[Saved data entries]
(** The only release before the clean-up: the first array, when there is no
    room for the second. *)
Lemma parse_arrays_sound json sd s :
  sound_history (trace s) →
  wp (parse_arrays json sd) (λ _ s', sound_history (trace s')) s.
Proof.
  intros HS. unfold parse_arrays. cbv zeta.
  apply acquiring_bind; [accesses|done|]. intros pubs s0 HS0.
  apply acquiring_bind; [accesses|done|]. intros nPub s1 HS1.
  apply wp_bind. unfold alloc at 1, wp at 1. cbn [fst snd].
  destruct (os_calloc _); cbn [negb].
  2: { apply wp_ret. apply sound_cons; [done|]. intros x. simpl. pose proof (sound_live _ x HS1). lia. }
  assert (sound_history (Alloc OPubs true :: trace s1)) as HS2.
  { apply sound_cons; [done|]. intros x. simpl. pose proof (sound_live _ x HS1). case_decide; lia. }
  apply wp_bind, wp_getValue; [|done]. intros subs.
  apply wp_bind. unfold countChildrenEntries. case_decide; [apply wp_ret|done]. apply wp_bind.
  unfold alloc, wp at 1. cbn [fst snd glob trace].
  destruct (os_calloc _); cbn [negb].
  - apply acquiring.
    + pose proof acquires_publisher. pose proof acquires_subscriber. unfold catch_err.
      repeat first [ apply acquires_entries; auto | progress confine ].
    + apply sound_cons; [done|]. intros x. pose proof (sound_live _ x HS2). simpl in *.
      repeat case_decide; lia.
  - apply wp_bind, wp_ask, wp_ret. cbn [trace glob].
    apply sound_cons; [apply sound_cons; [done|]|]; intros x; pose proof (sound_live _ x HS1);
      simpl; repeat case_decide; lia.
Qed.

Lemma parse_server_sound json sd s :
  sound_history (trace s) →
  wp (parse_server json sd) (λ _ s', sound_history (trace s')) s.
Proof.
  intros HS. unfold parse_server, catch_err. cbv zeta.
  repeat first
    [ apply parse_arrays_sound; assumption
    | apply acquiring_bind;
        [accesses|assumption|intros]
    | case_match
    | apply wp_ret; assumption ].
Qed.

Lemma parseJson_safely {laws : json_laws api} json s :
  sound_history (trace s) →
  safely (parseJson json)
    (λ r s', (∀ x, live (trace s') x
              = live (trace s) x + match r with Some sd => owned_server sd x | None => 0 end) ∧
             match r with Some sd => counts_ok sd | None => True end) s.
Proof.
  intros HS. unfold safely. eapply wp_mono; [apply wp_conj; [apply (parseJson_ok json s)|]|].
  2: { intros out s' [H1 H2]. split; [exact H2|]. destruct out as [[sd|]| | |]; try done.
       destruct H1 as [H1 Hok]. split; [done|]. apply Hok. }
  unfold parseJson. apply wp_bind. unfold alloc, wp at 1. cbn [fst snd].
  set (s0 := mkSt _ _). assert (sound_history (trace s0)) as HS0.
  { eapply sound_acquire, HS. eexists [_]. split; [reflexivity|]. by repeat constructor. }
  destruct (os_calloc _) eqn:Ec; cbn [negb]; [|by apply wp_ret].
  apply wp_bind. eapply wp_mono; [apply wp_conj; [apply (parse_server_ok json s0)|
                                   by apply parse_server_sound]|].
  intros [[sd ok]|c| |] s1 [H1 HS1]; [|done..]. destruct H1 as (HC & HL & _).
  destruct ok; [by apply wp_ret|]. apply wp_bind.
  eapply wp_mono; [apply (free_resources_safely sd s1 HC HS1)|].
  - intros x. rewrite HL. unfold s0. cbn [trace live]. pose proof (sound_live _ x HS).
    unfold one. case_decide; lia.
  - intros [[]|c| |] s2 [HS2 _]; auto.
Qed.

→ **Goal of the exercise**
Beginning with the first line of the entries, repeat each line exactly until you have reproduced the one containing "safely (parseJson json)", and add nothing further.

→ **Exercise solution**
(** The only release before the clean-up: the first array, when there is no
    room for the second. *)
Lemma parse_arrays_sound json sd s :
  sound_history (trace s) →
  wp (parse_arrays json sd) (λ _ s', sound_history (trace s')) s.
Proof.
  intros HS. unfold parse_arrays. cbv zeta.
  apply acquiring_bind; [accesses|done|]. intros pubs s0 HS0.
  apply acquiring_bind; [accesses|done|]. intros nPub s1 HS1.
  apply wp_bind. unfold alloc at 1, wp at 1. cbn [fst snd].
  destruct (os_calloc _); cbn [negb].
  2: { apply wp_ret. apply sound_cons; [done|]. intros x. simpl. pose proof (sound_live _ x HS1). lia. }
  assert (sound_history (Alloc OPubs true :: trace s1)) as HS2.
  { apply sound_cons; [done|]. intros x. simpl. pose proof (sound_live _ x HS1). case_decide; lia. }
  apply wp_bind, wp_getValue; [|done]. intros subs.
  apply wp_bind. unfold countChildrenEntries. case_decide; [apply wp_ret|done]. apply wp_bind.
  unfold alloc, wp at 1. cbn [fst snd glob trace].
  destruct (os_calloc _); cbn [negb].
  - apply acquiring.
    + pose proof acquires_publisher. pose proof acquires_subscriber. unfold catch_err.
      repeat first [ apply acquires_entries; auto | progress confine ].
    + apply sound_cons; [done|]. intros x. pose proof (sound_live _ x HS2). simpl in *.
      repeat case_decide; lia.
  - apply wp_bind, wp_ask, wp_ret. cbn [trace glob].
    apply sound_cons; [apply sound_cons; [done|]|]; intros x; pose proof (sound_live _ x HS1);
      simpl; repeat case_decide; lia.
Qed.

Lemma parse_server_sound json sd s :
  sound_history (trace s) →
  wp (parse_server json sd) (λ _ s', sound_history (trace s')) s.
Proof.
  intros HS. unfold parse_server, catch_err. cbv zeta.
  repeat first
    [ apply parse_arrays_sound; assumption
    | apply acquiring_bind;
        [accesses|assumption|intros]
    | case_match
    | apply wp_ret; assumption ].
Qed.

Lemma parseJson_safely {laws : json_laws api} json s :
  sound_history (trace s) →
  safely (parseJson json)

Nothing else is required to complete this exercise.